[Collected data entries]
= = =

(* ===== verification/RsmLoop.v ===== *)
(** * RsmLoop: the apply loop of the replicated state machine
      (src/pkg/kv/consensus.go, applyLoop)

    The loop takes the messages of the Raft node one by one.  What it leaves in
    the state machine depends on the commands alone, not on the clients that
    wait, the log or the snapshots the replica takes: replicas that are fed the
    same commands agree. *)
From stdpp Require Import prelude gmap strings.
From S2P Require Import Prelude Json JsonText KvApi ExpiryHeap Store ShardState Tx Server Wal Rsm.
From stdpp Require Import options.
Local Open Scope Z_scope.

Section loop.
Context {SM Env : Type} `{StateMachine SM Env}.

(** A message with what its handling draws from outside: the clock, the term and
    the size of the persisted state. *)
Inductive loop_msg :=
  | MsgCommand (env : Env) (now term persistBytes index : Z) (command : option Op)
  | MsgSnapshot (env : Env) (now index : Z) (snap : rsm_snapshot)
  | MsgClosed.                                (* the channel was closed *)

(** One round: the node and whether the loop goes on; [None] when the handler
    does not return. *)
Definition applyLoop_round (msg : loop_msg) (r : RSM SM) : option (RSM SM * bool) :=
  match msg with
  | MsgClosed => Some (kill r, false)
  | _ =>
      if rsm_shutdown r then Some (r, false)
      else match msg with
           | MsgCommand env now term bytes index command =>
               '(r, _, _) ← applyCommand env now term bytes index command r; Some (r, true)
           | MsgSnapshot env now index snap => r ← applySnapshot env now index snap r; Some (r, true)
           | MsgClosed => None
           end
  end.
Fixpoint applyLoop (msgs : list loop_msg) (r : RSM SM) : option (RSM SM * bool) :=
  match msgs with
  | [] => Some (r, true)
  | msg :: msgs =>
      match applyLoop_round msg r with
      | Some (r, true) => applyLoop msgs r
      | Some (r, false) => Some (r, false)
      | None => None
      end
  end.

(** ** The commands decide *)

(** The state machine after one message. *)
Definition sm_msg (msg : loop_msg) (sm : SM) : option SM :=
  match msg with
  | MsgCommand env _ _ _ _ (Some oper) => fst <$> sm_DoOp env sm (Op_Req oper)
  | MsgCommand _ _ _ _ _ None | MsgClosed => Some sm
  | MsgSnapshot env _ _ snap => sm_Restore env sm snap.2
  end.
Definition sm_msgs (msgs : list loop_msg) (sm : SM) : option SM := foldl (λ o m, sm ← o; sm_msg m sm) (Some sm) msgs.
Definition is_open (m : loop_msg) : Prop := match m with MsgClosed => False | _ => True end.

Lemma foldl_none msgs : foldl (λ o m, sm ← o; sm_msg m sm) None msgs = None.
Proof. by induction msgs. Qed.
Lemma wake_sm index oper result (r : RSM SM) : rsm_sm (wake index oper result r) = rsm_sm r ∧ rsm_shutdown (wake index oper result r) = rsm_shutdown r.
Proof. unfold wake. by destruct (rsm_waitingOps r !! index). Qed.
Lemma truncate_sm i (r : RSM SM) : rsm_sm (truncateWALAsync i r).1 = rsm_sm r ∧ rsm_shutdown (truncateWALAsync i r).1 = rsm_shutdown r.
Proof. unfold truncateWALAsync. repeat case_match; done. Qed.

Lemma round_state msg r : is_open msg → rsm_shutdown r = false →
  match applyLoop_round msg r with
  | Some (r', go) => go = true ∧ rsm_shutdown r' = false ∧ sm_msg msg (rsm_sm r) = Some (rsm_sm r')
  | None => sm_msg msg (rsm_sm r) = None
  end.
Proof.
  intros Ho Hs. unfold applyLoop_round. rewrite Hs. destruct msg as [env now term bytes index [oper|]|env now index snap|]; [| |..|done].
  - cbn [sm_msg applyCommand]. cbv zeta. cbn [with_wal rsm_sm]. destruct (sm_DoOp env (rsm_sm r) (Op_Req oper)) as [[sm rep]|]; [|done].
    cbn [mbind option_bind fmap option_fmap option_map fst].
    set (r1 := if bool_decide _ then _ else _).
    assert (rsm_sm r1 = sm ∧ rsm_shutdown r1 = false) as [E1 E2] by (unfold r1; by case_bool_decide).
    destruct (wake_sm index oper rep r1) as [W1 W2]. rewrite E1 in W1. rewrite E2 in W2. destruct (shouldCreateSnapshot _ _ _ _); cbn [mbind option_bind with_indexes rsm_sm rsm_shutdown]; rewrite W1, W2; done.
  - cbn. done.
  - cbn [sm_msg]. unfold applySnapshot. rewrite Hs.
    assert (rsm_sm (if bool_decide (rsm_idCounter r < snap.1) then with_id snap.1 r else r) = rsm_sm r) as -> by (by case_bool_decide).
    destruct (sm_Restore env (rsm_sm r) snap.2) as [sm|]; [|done]. cbn [mbind option_bind].
    set (r2 := with_indexes _ _ _ _). destruct (truncate_sm index r2) as [W1 W2]. rewrite W1, W2. unfold r2. cbn. split_and!; [done| |done].
    by case_bool_decide.
Qed.

(** What the apply loop makes of a sequence of messages is decided by the
    state machine and the messages alone: a live replica returns from them
    exactly when executing the commands and restoring the snapshots in order
    returns, and its state machine is then the one that gives, whatever clients
    wait on it, whatever is in its log and whatever snapshots it takes. *)
Theorem apply_loop_replicates msgs r : Forall is_open msgs → rsm_shutdown r = false →
  match applyLoop msgs r with
  | Some (r', go) => go = true ∧ rsm_shutdown r' = false ∧ sm_msgs msgs (rsm_sm r) = Some (rsm_sm r')
  | None => sm_msgs msgs (rsm_sm r) = None
  end.
Proof.
  intros Ho. revert r. induction Ho as [|msg msgs Hm _ IH]; intros r Hs; [done|]. cbn [applyLoop].
  pose proof (round_state msg r Hm Hs) as Hr. unfold sm_msgs. cbn [foldl mbind option_bind].
  destruct (applyLoop_round msg r) as [[r1 go]|]; [|rewrite Hr; apply foldl_none].
  destruct Hr as (-> & Hs1 & E). rewrite E. cbn [mbind option_bind]. apply (IH r1 Hs1).
Qed.
End loop.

= = =

Working through the records above, establish how many lines contain the string "alone", and reply with the number by itself.

# Solution to the exercise
2